Problem requirements :: Check every line below for the word "Hraw" and copy the ones that have it.

Extracted data ::
(** The split loop relabels a span of raw tokens in place. *)

Lemma split_loop_run fe post span : ∀ pre,
  Forall (λ t, tok_len t = 3) span →
  for_result (split_step fe) (pre ++ span ++ post)
    (Py.xrange (Py.len pre) (Py.len pre + Py.len span))
  = Ok (pre ++ (relabel fe <$> span) ++ post).
Proof.
  induction span as [|t span IH]; intros pre Hraw.
  - rewrite xrange_nil by (unfold Py.len; simpl; lia). done.
  - apply Forall_cons in Hraw as [Ht Hraw].
    rewrite xrange_cons by (unfold Py.len; simpl; lia).
    cbn [for_result]. unfold split_step at 1.
    assert ((pre ++ (t :: span) ++ post) !! Z.to_nat (Py.len pre) = Some t)
      as Hlook.
    { unfold Py.len. rewrite Nat2Z.id.
      by rewrite lookup_app_r, Nat.sub_diag. }
    rewrite (getitem_lookup _ _ _ (len_nonneg pre) Hlook).
    cbn [mbind result_bind].
    destruct t as [w p l|]; [|done]. cbn [unpack3 mbind result_bind].
    rewrite setitem_in_range
      by (rewrite len_app; pose proof (len_nonneg pre);
          unfold Py.len; simpl; lia).
    unfold Py.len at 1. rewrite Nat2Z.id.
    rewrite insert_app_r_alt, Nat.sub_diag by done. cbn [app insert list_insert].
    specialize (IH (pre ++ [Tag4 w p "ENT" fe]) Hraw).
    rewrite <- !app_assoc in IH. cbn [app] in IH.
    replace (Py.len (pre ++ [Tag4 w p "ENT" fe])) with (Py.len pre + 1) in IH
      by (by rewrite len_app).
    replace (Py.len pre + Py.len (Tag3 w p l :: span))
      with (Py.len pre + 1 + Py.len span) by (unfold Py.len; simpl; lia).
    exact IH.
Qed.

Answer for this exercise ::
  induction span as [|t span IH]; intros pre Hraw.
  - apply Forall_cons in Hraw as [Ht Hraw].
    specialize (IH (pre ++ [Tag4 w p "ENT" fe]) Hraw).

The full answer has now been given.